启动一个实例
创建虚拟网络
创建自服务网络
-
在控制节点上,获得 admin 凭证来获取只有管理员能执行的命令的访问权限:
$ . demo-openrc
-
创建网络:
$ neutron net-create selfservice Created a new network: +-----------------------+--------------------------------------+ | Field | Value | +-----------------------+--------------------------------------+ | admin_state_up | True | | id | 7c6f9b37-76b4-463e-98d8-27e5686ed083 | | mtu | 0 | | name | selfservice | | port_security_enabled | True | | router:external | False | | shared | False | | status | ACTIVE | | subnets | | | tenant_id | f5b2ccaa75ac413591f12fcaa096aa5c | +-----------------------+--------------------------------------+
非特权用户一般不能在这个命令制定更多参数。
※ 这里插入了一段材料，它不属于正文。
(* ===== verification/Connack.v ===== *)
(** * CONNACK: the expected one and the handshakes

    [expected_connack], [connect_client], [connect_v5] and
    [connect_persistent_v5] of the driver. *)

From Stdlib Require Import ZArith Lia.
From stdpp Require Import base list option strings.
From S2P Require Import Prelude PyValues Effects Traces Canned Wire Expect Mosquitto.
Local Open Scope Z_scope.

(** The keyword arguments of [expected_connack], with their defaults. *)
Record connack_kw : Type := {
  session_present : bool;
  maximum_packet_size : Z;
  topic_alias_maximum : Z;
  extra_properties : bytes;
}.

Definition connack_defaults : connack_kw :=
  {| session_present := false; maximum_packet_size := 16 * 1024 * 1024;
     topic_alias_maximum := 16; extra_properties := [] |}.

Definition with_session (b : bool) : connack_kw :=
  {| session_present := b; maximum_packet_size := 16 * 1024 * 1024;
     topic_alias_maximum := 16; extra_properties := [] |}.
Definition with_packet_size (n : Z) : connack_kw :=
  {| session_present := false; maximum_packet_size := n;
     topic_alias_maximum := 16; extra_properties := [] |}.
Definition with_alias_maximum (n : Z) : connack_kw :=
  {| session_present := false; maximum_packet_size := 16 * 1024 * 1024;
     topic_alias_maximum := n; extra_properties := [] |}.
Definition with_extra (b : bytes) : connack_kw :=
  {| session_present := false; maximum_packet_size := 16 * 1024 * 1024;
     topic_alias_maximum := 16; extra_properties := b |}.

Section connack.
  Context (mqtt_packets : MqttPackets) (mqtt5_props : Mqtt5Props).

(** The property bytes, in the order in which the broker emits them. *)
Definition connack_properties (kw : connack_kw) : bytes :=
    mqtt5_props.(gen_uint16_prop) mqtt5_props.(RECEIVE_MAXIMUM) 64
    ++ mqtt5_props.(gen_uint32_prop) mqtt5_props.(MAXIMUM_PACKET_SIZE)
         kw.(maximum_packet_size)
    ++ mqtt5_props.(gen_uint16_prop) mqtt5_props.(TOPIC_ALIAS_MAXIMUM)
         kw.(topic_alias_maximum)
    ++ kw.(extra_properties).

Definition expected_connack (kw : connack_kw) : bytes :=
    mqtt_packets.(gen_connack)
      [ "flags" @= Z.b2z kw.(session_present);
        "rc" @= 0;
        "proto_ver" @= 5;
        "properties" @= VBytes (connack_properties kw);
        "property_helper" @= false ].

End connack.

Section handshake.
  Context {W : Type} `{Platform W}.
  Context (mqtt_packets : MqttPackets).

(** [connack[0] != 0x20 or len(connack) < minimum_len or connack[3] >= 0x80]. *)
Definition bad_connack (connack : bytes) (proto_ver : Z) : result bool :=
    let minimum_len := if decide (proto_ver = 5) then 5 else 4 in
    py_or (test_index connack 0 (fun b => bool_decide (b <> 0x20)))
      (py_or (inr (bool_decide (len connack < minimum_len)))
         (test_index connack 3 (fun b => bool_decide (b >= 0x80)))).

Definition connect_client (s : sock) (client_id : string) (proto_ver : Z) : M W unit :=
    sendall s (mqtt_packets.(gen_connect) client_id ["proto_ver" @= proto_ver]);;
    connack ← read_packet s;
    bad ← lift (bad_connack connack proto_ver);
    raise_if bad (AssertionError ("invalid successful CONNACK: " +:+ hex connack)).

Definition connect_v5 (s : sock) (client_id : string) : M W unit :=
    connect_client s client_id 5.

Definition bad_persistent (connack : bytes) (present : bool) : result bool :=
    py_or (test_index connack 0 (fun b => bool_decide (b <> 0x20)))
      (py_or (inr (bool_decide (len connack < 5)))
        (py_or (test_index connack 2 (fun b => bool_decide (b <> Z.b2z present)))
          (test_index connack 3 (fun b => bool_decide (b <> 0))))).

Definition connect_persistent_v5 (s : sock) (client_id : string) (present : bool)
    : M W unit :=
    sendall s (mqtt_packets.(gen_connect) client_id
      ["clean_session" @= false; "proto_ver" @= 5; "session_expiry" @= 60]);;
    connack ← read_packet s;
    bad ← lift (bad_persistent connack present);
    raise_if bad (AssertionError ("invalid persistent CONNACK (present="
      +:+ str_bool present +:+ "): " +:+ hex connack)).

(** [sock.sendall(mqtt_packets.gen_disconnect(proto_ver=5))], the last line of
    most scenarios. *)
Definition send_disconnect (s : sock) : M W unit :=
    sendall s (mqtt_packets.(gen_disconnect) ["proto_ver" @= 5]).

End handshake.

(** ** The verdicts of the handshakes *)

(** The packets that [connect_client] lets pass, by their bytes: 0x20, the
    fourth byte below [0x80] and, for MQTT 5, at least five bytes.  The fourth
    byte is the reason code when the Remaining Length takes one byte. *)
Definition connack_accepts (proto_ver : Z) (p : bytes) : Prop :=
  match p with
  | h :: _ :: _ :: rc :: rest =>
      b2z h = 0x20 /\ b2z rc < 0x80 /\ (proto_ver = 5 -> rest <> [])
  | _ => False
  end.

#[global] Instance connack_accepts_dec v p : Decision (connack_accepts v p).
Proof. destruct p as [|h [|l [|f [|rc rest]]]]; simpl; solve_decision. Defined.

(** Those that [connect_persistent_v5] lets pass: the third and the fourth byte
    are the flags and the reason code when the Remaining Length takes one byte. *)
Definition persistent_accepts (present : bool) (p : bytes) : Prop :=
  match p with
  | h :: _ :: f :: rc :: _ :: _ => b2z h = 0x20 /\ b2z f = Z.b2z present /\ b2z rc = 0
  | _ => False
  end.

#[global] Instance persistent_accepts_dec b p : Decision (persistent_accepts b p).
Proof. destruct p as [|h [|l [|f [|rc [|n rest]]]]]; simpl; solve_decision. Defined.

Lemma bad_connack_spec p v :
  p <> [] -> bad_connack p v = inr (negb (bool_decide (connack_accepts v p))).
Proof.
  intros Hp. unfold bad_connack. rewrite !test_index_nth by lia.
  destruct p as [|h [|l [|f [|rc [|n rest]]]]]; [done|..]; simpl; by_cases.
Qed.

Lemma bad_persistent_spec p present :
  p <> [] -> bad_persistent p present = inr (negb (bool_decide (persistent_accepts present p))).
Proof.
  intros Hp. unfold bad_persistent. rewrite !test_index_nth by lia.
  destruct p as [|h [|l [|f [|rc [|n rest]]]]]; [done|..]; simpl; by_cases.
Qed.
服务会自动从下面的文件中的信息选择参数:
ml2_conf.ini:
[ml2] tenant_network_types = vxlan [ml2_type_vxlan] vni_ranges = 1:1000
-
在网络上创建一个子网:
$ neutron subnet-create --name selfservice \ --dns-nameserver DNS_RESOLVER --gateway SELFSERVICE_NETWORK_GATEWAY \ selfservice SELFSERVICE_NETWORK_CIDR
将 DNS_RESOLVER 替换为DNS解析服务的IP地址。在大多数情况下,你可以从主机``/etc/resolv.conf`` 文件选择一个使用。
将``PRIVATE_NETWORK_GATEWAY`` 替换为私有网络的网关,网关IP形如 ”.1”。
将 PRIVATE_NETWORK_CIDR 替换为私有网络的子网。你可以使用任意值,但是我们推荐遵从`RFC 1918 <https://tools.ietf.org/html/rfc1918>`_的网络。
例子
自服务网络使用172.16.1.0/24 网关172.16.1.1。DHCP服务负责为每个实例从172.16.1.2 到172.16.1.254中分配IP地址。所有实例使用8.8.4.4作为DNS。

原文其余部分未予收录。